Winner of a Jan Michalski Foundation Award

The near-distant future. Millions of kilometres from Earth.

The crew of the Six-Thousand Ship consists of those who were born, and those who were made. Those who will die, and those who will not. When the ship takes on a number of strange objects from the planet New Discovery, the crew is perplexed to find itself becoming deeply attached to them, and human and humanoid employees alike start aching for the same things: warmth and intimacy. Loved ones who have passed. Shopping and child-rearing. Our shared, far-away Earth, which now only persists in memory.

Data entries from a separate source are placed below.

(** X11: an object all of whose options are undefined is treated exactly
    as the array of its keys. *)
Theorem addInput_object_of_undefined
    (fields : list (string * value)) (s : State) :
  (∀ key v, (key, v) ∈ fields → v = VUndefined) →
  addInput (SyncObject fields) s = addInput (SyncArray (prop_keys fields)) s.
Proof.
  intros Hundef. cbn [addInput]. apply for_each_ext. intros k s' _.
  destruct (prop_get k fields) as [v|] eqn:Hget; [|done]. cbn.
  by rewrite (Hundef k v) by (by apply prop_get_Some_elem).
Qed.

Lemma addInput_object_of_undefined_witness :
  addInput (SyncObject [("mouse", VUndefined); ("touch", VUndefined)]) studio
  = addInput
      (SyncArray (prop_keys [("mouse", VUndefined); ("touch", VUndefined)]))
      studio.
Proof.
  apply (addInput_object_of_undefined
           [("mouse", VUndefined); ("touch", VUndefined)] studio).
  intros key v Hin.
  apply elem_of_cons in Hin as [Heq|Hin]; [by inversion Heq|].
  apply list_elem_of_singleton in Hin. by inversion Hin.
Defined.

(** X12: however the constructor ends, every source it leaves in
    [this._syncs] is subscribed both ways: the calls made during
    construction include the source subscribing the input sink and the
    output sink subscribing the source; and the constructor makes no
    unsubscribe call.  When the constructor returns normally,
    [this._syncs] holds sources only, so that everything it holds is
    subscribed both ways. *)
Theorem constructor_subscribes_every_source
    (syncs : Syncs) (options : value) (s : State) :
  let s' := (new_GenericInput syncs options s).1 in
  ∃ added,
    trace s' = trace s ++ added
    ∧ (∀ x y, Unsubscribe x y ∉ added)
    ∧ (∀ key r, (key, Source r) ∈ _syncs (this s') →
         Subscribe r (_eventInput (this s')) ∈ added
         ∧ Subscribe (_eventOutput (this s')) r ∈ added)
    ∧ ((new_GenericInput syncs options s).2 = Normal tt → only_sources s').
Proof.
  intros s'. set (s0 := initialised s).
  set (s1 := (add_part syncs s0).1).
  assert (∃ a, trace s1 = trace s0 ++ a
               ∧ Forall is_attach_call a
               ∧ ∀ k r, (k, Source r) ∈ _syncs (this s1) →
                   Subscribe r (_eventInput (this s0)) ∈ a
                   ∧ Subscribe (_eventOutput (this s0)) r ∈ a)
    as (a & Ha & Hattach & Hsub).
  { unfold s1. rewrite add_part_state. destruct (syncs_truthy syncs).
    - destruct (addInput_sources syncs s0) as (a & Ha & Hattach & Hsrc).
      exists a. split; [done|]. split; [done|]. intros k r Hin.
      destruct (Hsrc k r Hin) as [Hnil|?]; [|done].
      by apply elem_of_nil in Hnil.
    - exists []. rewrite app_nil_r. split; [done|]. split; [done|].
      intros k r Hin. by apply elem_of_nil in Hin. }
  assert (∃ t, trace s' = trace s1 ++ t
               ∧ ∀ x y, Unsubscribe x y ∉ t) as (t & Ht & Htail).
  { unfold s'.
    destruct (new_GenericInput_state syncs options s) as [->|[_ ->]].
    - exists []. rewrite app_nil_r. split; [reflexivity|].
      intros x y Hin. by apply elem_of_nil in Hin.
    - fold s0. fold s1. rewrite options_part_state.
      destruct (truthy options).
      2:{ exists []. rewrite app_nil_r. split; [reflexivity|].
          intros x y Hin. by apply elem_of_nil in Hin. }
      destruct (setOptions_trace_any s1 options) as (t & Ht & Hall).
      exists t. split; [done|]. intros x y Hin.
      apply (proj1 (Forall_forall _ _) Hall) in Hin as [r Hr]. done. }
  destruct (new_GenericInput_this syncs options s) as [Hthis _].
  destruct (add_part_frame syncs s0) as (_ & Hei & Heo & _).
  fold s' in Hthis. fold s0 in Hthis. fold s1 in Hthis, Hei, Heo.
  exists ([NewEventHandler (next_ref s); NewEventHandler (S (next_ref s));
           SetInputHandler (next_ref s); SetOutputHandler (S (next_ref s))]
          ++ a ++ t).
  split; [|split; [|split]]; [| | |apply only_sources_new_GenericInput].
  - rewrite Ht, Ha. cbn. by rewrite <- !app_assoc.
  - intros x y Hin. apply elem_of_app in Hin as [Hin|Hin].
    + repeat (apply elem_of_cons in Hin as [?|Hin]; [done|]).
      by apply elem_of_nil in Hin.
    + apply elem_of_app in Hin as [Hin|Hin]; [|by eapply Htail].
      apply (proj1 (Forall_forall _ _) Hattach) in Hin. done.
  - intros key r Hin. rewrite Hthis in Hin |- *. rewrite Hei, Heo.
    destruct (Hsub key r Hin) as [Hs1 Hs2].
    split; apply elem_of_app; right; apply elem_of_app; by left.
Qed.



(** X14: a constructor call made in a state whose references were all
    handed out by the allocator leaves a well-formed instance; its two
    sinks are distinct objects, and neither of them is one of the attached
    sources. *)
Theorem constructor_builds_well_formed_instance
    (syncs : Syncs) (options : value) (s : State) :
  Forall (λ c, Forall (λ r, r < next_ref s) (call_refs c)) (trace s) →
  (let s' := (new_GenericInput syncs options s).1 in
   wf s'
   ∧ _eventInput (this s') ≠ _eventOutput (this s')
   ∧ (_eventInput (this s') ∉ attached s')
   ∧ (_eventOutput (this s') ∉ attached s')).
Proof.
  intros Ht s'. split; [by apply wf_new_GenericInput|].
  unfold s', attached.
  destruct (new_GenericInput_this syncs options s) as [-> _].
  destruct (add_part_frame syncs (initialised s)) as (_ & -> & -> & _). cbn.
  split; [lia|].
  assert (∀ r, r ∈ attached (add_part syncs (initialised s)).1 →
               S (S (next_ref s)) ≤ r) as Hfresh.
  { intros r Hin. rewrite add_part_state in Hin.
    destruct (syncs_truthy syncs); [|by apply elem_of_nil in Hin].
    apply attached_addInput in Hin as [Hnil|Hle]; [|done].
    by apply elem_of_nil in Hnil. }
  split; intros Hin; apply Hfresh in Hin; lia.
Qed.

Lemma constructor_builds_well_formed_instance_witness :
  let s' := (new_GenericInput (SyncArray ["mouse"; "touch"]) propagate
               (boot inputs)).1 in
  wf s'
  ∧ _eventInput (this s') ≠ _eventOutput (this s')
  ∧ (_eventInput (this s') ∉ attached s')
  ∧ (_eventOutput (this s') ∉ attached s').
Proof.
  apply (constructor_builds_well_formed_instance
           (SyncArray ["mouse"; "touch"]) propagate (boot inputs)).
  vm_compute. constructor.
Defined.

(** Why the properties of setOptions below ask for a source map that
    holds sources only: on the aggregator [studio], after a call
    addInput(["constructor"]) that threw, the state is well-formed and the
    two sources are still attached, but setOptions throws a TypeError at
    the plain object stored under "constructor", after the two sources
    have received the options. *)
Lemma setOptions_after_failed_add_throws :
  let s := (addInput (SyncArray ["constructor"]) studio).1 in
  wf s
  ∧ prop_get "mouse" (_syncs (this s)) = Some (Source 2)
  ∧ attached s = [2; 3]
  ∧ (setOptions propagate s).2 = Throw TypeError
  ∧ (setOptions propagate (unsubscribeInput "mouse" s).1).2 = Throw TypeError
  ∧ trace (setOptions propagate s).1
    = trace s ++ [SetOptions 2 propagate; SetOptions 3 propagate].
Proof.
  split; [apply (bool_decide_unpack _); vm_compute; exact I|].
  vm_compute. done.
Qed.

(** X15: unsubscribing does not detach.  On a well-formed instance whose
    source map holds sources only, after unsubscribeInput(key) the
    instance is still stored under the key, and a following setOptions
    still calls its options update, once, with the value given. *)
Theorem unsubscribed_source_still_gets_options
    (s : State) (key : string) (r : ref) (options : value) :
  wf s → only_sources s →
  prop_get key (_syncs (this s)) = Some (Source r) →
  (let s1 := (unsubscribeInput key s).1 in
   let s2 := (setOptions options s1).1 in
   prop_get key (_syncs (this s1)) = Some (Source r)
   ∧ (setOptions options s1).2 = Normal tt
   ∧ setOptions_calls r (trace s2)
     = setOptions_calls r (trace s) ++ [options]).
Proof.
  intros Hwf Hsrc Hget s1 s2. unfold s2, s1.
  rewrite (unsubscribeInput_run s key r Hget). cbn [fst].
  pose proof Hwf as (Hk & Hv & _).
  rewrite setOptions_run by done. cbn.
  split; [done|]. split; [done|].
  rewrite !setOptions_calls_app. cbn. rewrite app_nil_r.
  rewrite setOptions_calls_forward; [done|done|].
  by apply (source_held_attached key).
Qed.

Lemma unsubscribed_source_still_gets_options_witness :
  let s1 := (unsubscribeInput "mouse" studio).1 in
  let s2 := (setOptions propagate s1).1 in
  prop_get "mouse" (_syncs (this s1)) = Some (Source 2)
  ∧ (setOptions propagate s1).2 = Normal tt
  ∧ setOptions_calls 2 (trace s2)
    = setOptions_calls 2 (trace studio) ++ [propagate].
Proof.
  apply (unsubscribed_source_still_gets_options studio "mouse" 2 propagate).
  - apply (bool_decide_unpack _). vm_compute. exact I.
  - apply (bool_decide_unpack _). vm_compute. exact I.
  - vm_compute. reflexivity.
Defined.

(** X16: only register writes the registry.  The constructor, addInput,
    setOptions, subscribeInput and unsubscribeInput leave every binding as
    it was, whatever their arguments and whether they return or throw. *)
Theorem methods_never_write_registry
    (s : State) (syncs : Syncs) (options : value) (key : string) :
  registry (new_GenericInput syncs options s).1 = registry s
  ∧ registry (addInput syncs s).1 = registry s
  ∧ registry (setOptions options s).1 = registry s
  ∧ registry (subscribeInput key s).1 = registry s
  ∧ registry (unsubscribeInput key s).1 = registry s.
Proof.
  split; [|split; [|split; [|split]]].
  - apply new_GenericInput_this.
  - apply addInput_frame.
  - apply setOptions_frame.
  - destruct (prop_get key (_syncs (this s))) as [[r|v]|] eqn:Hget.
    + by rewrite (subscribeInput_run s key r).
    + by rewrite (subscribeInput_plain s key v).
    + by rewrite subscribeInput_absent.
  - destruct (prop_get key (_syncs (this s))) as [[r|v]|] eqn:Hget.
    + by rewrite (unsubscribeInput_run s key r).
    + by rewrite (unsubscribeInput_plain s key v).
    + by rewrite unsubscribeInput_absent.
Qed.

(** X17: an overwritten source is out of reach.  When a registered key is
    added twice on a well-formed instance, [this._syncs] holds the second
    source, and unsubscribeInput(key) unsubscribes that one only: both
    unsubscribe calls name the second source.  Under the emitter contract,
    the first source is therefore still delivered to and from the sinks. *)
Theorem overwritten_source_stays_subscribed
    (s : State) (key : string) (F : Factory) :
  wf s →
  registry s !! key = Some F →
  (let first := next_ref s in
   let second := S (next_ref s) in
   let ei := _eventInput (this s) in
   let eo := _eventOutput (this s) in
   let s2 := (addInput (SyncArray [key; key]) s).1 in
   let s3 := (unsubscribeInput key s2).1 in
   prop_get key (_syncs (this s2)) = Some (Source second)
   ∧ (unsubscribeInput key s2).2 = Normal tt
   ∧ trace s3 = trace s2 ++ [Unsubscribe second ei; Unsubscribe eo second]
   ∧ delivers (trace s3) first ei = true
   ∧ delivers (trace s3) eo first = true
   ∧ delivers (trace s3) second ei = false
   ∧ delivers (trace s3) eo second = false).
Proof.
  intros (_ & _ & _ & Hlti & Hlto & _) HF first second ei eo s2 s3.
  assert (s2 = attach key F VUndefined (attach key F VUndefined s)) as Hs2.
  { unfold s2. rewrite addInput_run.
    - cbn [keys_of foldl fst].
      unfold add_step. rewrite HF. cbn [registry attach]. by rewrite HF.
    - cbn [keys_of]. repeat constructor; by apply (reads_builtin_bound s key F). }
  assert (prop_get key (_syncs (this s2)) = Some (Source second)) as Hget.
  { rewrite Hs2. cbn. apply prop_get_set_eq. }
  assert (_eventInput (this s2) = ei ∧ _eventOutput (this s2) = eo)
    as [Hei Heo] by (by rewrite Hs2).
  split; [done|]. unfold s3.
  rewrite (unsubscribeInput_run s2 key second Hget). cbn [fst snd trace].
  rewrite Hei, Heo. split; [done|]. split; [done|].
  unfold delivers. rewrite wiring_app, Hs2. cbn [attach trace].
  rewrite wiring_app, wiring_app. cbn.
  fold first. fold second. fold ei. fold eo.
  assert (first ≠ second ∧ eo ≠ first ∧ eo ≠ second) as (Hne & Hne1 & Hne2)
    by (unfold first, second, eo; lia).
  split; [|split; [|split]].
  - apply bool_decide_eq_true.
    apply elem_of_difference; split; [apply elem_of_difference; split|].
    + set_solver.
    + rewrite elem_of_singleton. intros Heq. by inversion Heq.
    + rewrite elem_of_singleton. intros Heq. by inversion Heq.
  - apply bool_decide_eq_true.
    apply elem_of_difference; split; [apply elem_of_difference; split|].
    + set_solver.
    + rewrite elem_of_singleton. intros Heq. by inversion Heq.
    + rewrite elem_of_singleton. intros Heq. by inversion Heq.
  - apply bool_decide_eq_false. intros Hin.
    apply elem_of_difference in Hin as [Hin _].
    apply elem_of_difference in Hin as [_ Hn]. by apply Hn, elem_of_singleton.
  - apply bool_decide_eq_false. intros Hin.
    apply elem_of_difference in Hin as [_ Hn]. by apply Hn, elem_of_singleton.
Qed.

Lemma overwritten_source_stays_subscribed_witness :
  let s2 := (addInput (SyncArray ["mouse"; "mouse"]) studio).1 in
  let s3 := (unsubscribeInput "mouse" s2).1 in
  prop_get "mouse" (_syncs (this s2)) = Some (Source 5)
  ∧ (unsubscribeInput "mouse" s2).2 = Normal tt
  ∧ trace s3 = trace s2 ++ [Unsubscribe 5 0; Unsubscribe 1 5]
  ∧ delivers (trace s3) 4 0 = true
  ∧ delivers (trace s3) 1 4 = true
  ∧ delivers (trace s3) 5 0 = false
  ∧ delivers (trace s3) 1 5 = false.
Proof.
  apply (overwritten_source_stays_subscribed studio "mouse" MouseInput).
  - apply (bool_decide_unpack _). vm_compute. exact I.
  - vm_compute. reflexivity.
Defined.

Gradually, the crew members come to see their work in a new light, and each employee is compelled to ask themselves whether they can carry on as before – and what it means to be truly living.

Structured as a series of witness statements compiled by a workplace commission, Ravn’s crackling prose is as chilling as it is moving, as exhilarating as it is foreboding. Wracked by all kinds of longing, The Employees probes into what it means to be human, emotionally and ontologically, while simultaneously delivering an overdue critique of a life governed by work and the logic of productivity.


Praise for The Employees

“This beautiful and moving novel, set in a workplace – a spaceship some time in the future – is by turns loving and cold, funny and deliberately prosaic; capable of building a sense of existential horror one minute then quotidian comfort and private grief the next. In deceptively simple prose, threaded on a fully achieved and ambitiously experimental structure, it asks big questions about sentience and the nature of humanity. And about what happiness might be.”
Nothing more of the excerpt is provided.